* _ACTION ITEM_
Throughout the records below, find each line holding "pose" and copy it.

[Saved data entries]

BEGIN

Lemma ing_deliver_ok c : ing_ok srv c -> 2 * ic_max_msg (is_cfg srv) <= INT_MAX -> forall w, exists w' c', ingest_deliver srv pid c w = (w', Some c') /\ ing_ok srv c'.
Proof.
  intros Hok Hfit w. unfold ingest_deliver. set (msg := mail_unstuff_dots _). destruct (mail_data_has_ctl msg); [by apply ing_fail_ok|].
  destruct (len msg >? _) eqn:Hmax; [by apply ing_fail_ok|]. rewrite Z.gtb_ltb in Hmax. apply Z.ltb_ge in Hmax. pose proof (crlf_norm_length msg) as Hnl.
  destruct (mail_normalize_crlf_correct msg (replicate (length msg + 2) 0)) as (Hn & _); [rewrite length_replicate; lia|].
  rewrite Hn. rewrite Z.gtb_ltb. destruct (Z.ltb_spec INT_MAX (len (crlf_norm msg))); [lia|]. destruct (Z.ltb_spec (len (crlf_norm msg)) 0); [lia|].
  destruct (mail_header_set _ _ _) as [text|]; [|by apply ing_reply_ok].
  destruct (ingest_rcpts_returns text (ig_rcpts c) false w) as (w1 & b & E). unfold mbind, prog_bind. rewrite E. apply ing_reply_ok, ing_ok_reset. by right.
Qed.

Lemma ingest_commands_ok c : ing_ok srv c -> forall w, exists w' c', ingest_commands srv c w = (w', Some c') /\ ing_ok srv c'.
Proof. intros Hok w. destruct (commands_keep srv _ c w Hok (Nat.lt_succ_diag_r _)) as (w' & c' & E & _ & H). by exists w', c'. Qed.

Lemma ingest_take_runs c d now : ing_ok srv c -> 2 * ic_max_msg (is_cfg srv) <= INT_MAX -> completes tls_on (ingest_take srv pid c d now) (ing_after c).
Proof.
  intros Hok Hfit. apply completes_and; [|by apply ingest_take_at]. apply completes_always. intros w. unfold ingest_take. set (c0 := ig_set_io _ c).
  assert (Hok0 : ing_ok srv c0) by (by apply ing_ok_io). destruct (ig_st c0); try (apply ingest_commands_ok; by apply ing_ok_io).
  pose proof (append_cap srv c0 d Hok0) as Ha. destruct (ing_append srv c0 d) as [m|c1].
  - destruct (Ha w) as (w1 & c1 & E & _ & H & _). by exists w1, c1.
  - destruct Ha as [Hok1 _]. unfold ingest_data. destruct (data_scan _ _ _ _) as [msg_end term_len|pos|].
    + set (c2 := ig_set_data _ _ _). assert (Hok2 : ing_ok srv c2).
      { apply ing_ok_data; [by apply ing_ok_io|]. cbn. rewrite length_take. lia. }
      destruct (ing_deliver_ok c2 Hok2 Hfit w) as (w1 & c3 & E & Hok3). unfold mbind, prog_bind. rewrite E.
      destruct (_ && _); [by apply ingest_commands_ok|by exists w1, c3].
    + eexists w, _. split; [reflexivity|]. by apply ing_ok_data.
    + by apply ing_fail_ok.
Qed.

Lemma ing_after_refl c : ing_ok srv c -> ing_after c c.
Proof. by split. Qed.
Lemma ing_after_close c : ing_ok srv c -> ing_after c (ig_close c).
Proof. intros Hok. split; [by apply ing_ok_io|done]. Qed.

Lemma ingest_drain_runs n now : tls_on -> 2 * ic_max_msg (is_cfg srv) <= INT_MAX -> forall c, ing_ok srv c -> completes tls_on (ingest_drain srv pid n c now) (ing_after c).
Proof.
  intros Hon Hfit. induction n as [|n IH]; intros c Hok; cbn [ingest_drain]; [by intros w|].
  eapply (completes_bind _ (fun _ => True)). { intros w. by destruct (imapd_tls_recv (ig_io c) w) as [? [?|]]. }
  intros r _. destruct r as [d| | |]; try (by apply completes_ret, ing_after_refl); try (by apply completes_ret, ing_after_close).
  eapply completes_bind; [by apply ingest_take_runs|]. intros c1 H1. destruct (io_closed _); [by apply completes_ret|].
  destruct (ig_st c1); try (by apply completes_ret); (eapply completes_mono; [apply IH, H1|]; intros c2 H2; by eapply ing_after_trans).
Qed.

Lemma ingest_readable_runs n c now : ing_ok srv c -> tls_fits (ig_io c) -> 2 * ic_max_msg (is_cfg srv) <= INT_MAX ->
  completes tls_on (imapd_ingest_readable srv pid n c now) (ing_after c).
Proof.
  intros Hok Hfit Hmax. unfold imapd_ingest_readable. destruct (io_tls (ig_io c)) as [t|] eqn:Et.
  - destruct (negb _); [by apply completes_ret, ing_after_refl|]. apply ingest_drain_runs; [by eapply tls_fits_on|done..].
  - eapply (completes_bind _ (fun _ => True)). { intros w. unfold on_net. by destruct (n_recv _ _). }
    intros r _. destruct r as [[|x d]| | |]; try (by apply completes_ret, ing_after_refl); try (by apply completes_ret, ing_after_close). by apply ingest_take_runs.
Qed.

Lemma ingest_greeting_runs c : ing_ok srv c -> completes tls_on (imapd_ingest_greeting srv c) (ing_after c).
Proof.
  intros Hok. apply completes_and; [|by apply ingest_greeting_at]. apply completes_always. intros w. unfold imapd_ingest_greeting. cbv zeta. by apply ing_reply_ok.
Qed.
End Sessions.

(** ** The sessions of imapd_imap.c *)

(** What the loop relies on from the IMAP sessions: the shared part of [Conn] is read and
    written in place, and the handlers return and leave the peer alone. *)
Section ImapLaws.
Context {N : ImapdNet} {HF : MailFs} {IM : ImapSessions} (srv : ImapdServer).

Definition imap_after (c c' : imap) : Prop := peer srv (im_io c) (im_io c').
Definition imap_returns (m : imap -> prog Mail imap) : Prop := forall c, tls_fits srv (im_io c) -> completes (tls_on srv) (m c) (imap_after c).

Class ImapSessionsLaws := {
  im_new_io io : im_io (im_new io) = io;
  im_io_set io c : im_io (im_set_io io c) = io;
  im_reset_io c : im_io (imapd_imap_tls_reset c) = im_io c;
  im_greeting : imap_returns imapd_imap_greeting;
  im_readable now : imap_returns (fun c => imapd_imap_readable c now);
  im_fetch : imap_returns imapd_fetch_pump;
  im_search : imap_returns imapd_search_pump;
  im_refresh : imap_returns imapd_imap_idle_refresh
}.
End ImapLaws.

(** ** The invariant of the loop *)

(** The addresses the connections come from. *)
Definition at_ip (ip : bytes) (ips : list bytes) : Z := len (List.filter (fun x => beq x ip) ips).

(** At most 512 connections, of which at most 16 from one address. *)
Definition ip_limits (ips : list bytes) : Prop :=
  len ips <= IMAPD_MAX_CONNS /\ forall ip, ip <> [] -> at_ip ip ips <= IMAPD_MAX_CONNS_PER_IP.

END

* _TASK RESULT_
  destruct (len msg >? _) eqn:Hmax; [by apply ing_fail_ok|]. rewrite Z.gtb_ltb in Hmax. apply Z.ltb_ge in Hmax. pose proof (crlf_norm_length msg) as Hnl.
  pose proof (append_cap srv c0 d Hok0) as Ha. destruct (ing_append srv c0 d) as [m|c1].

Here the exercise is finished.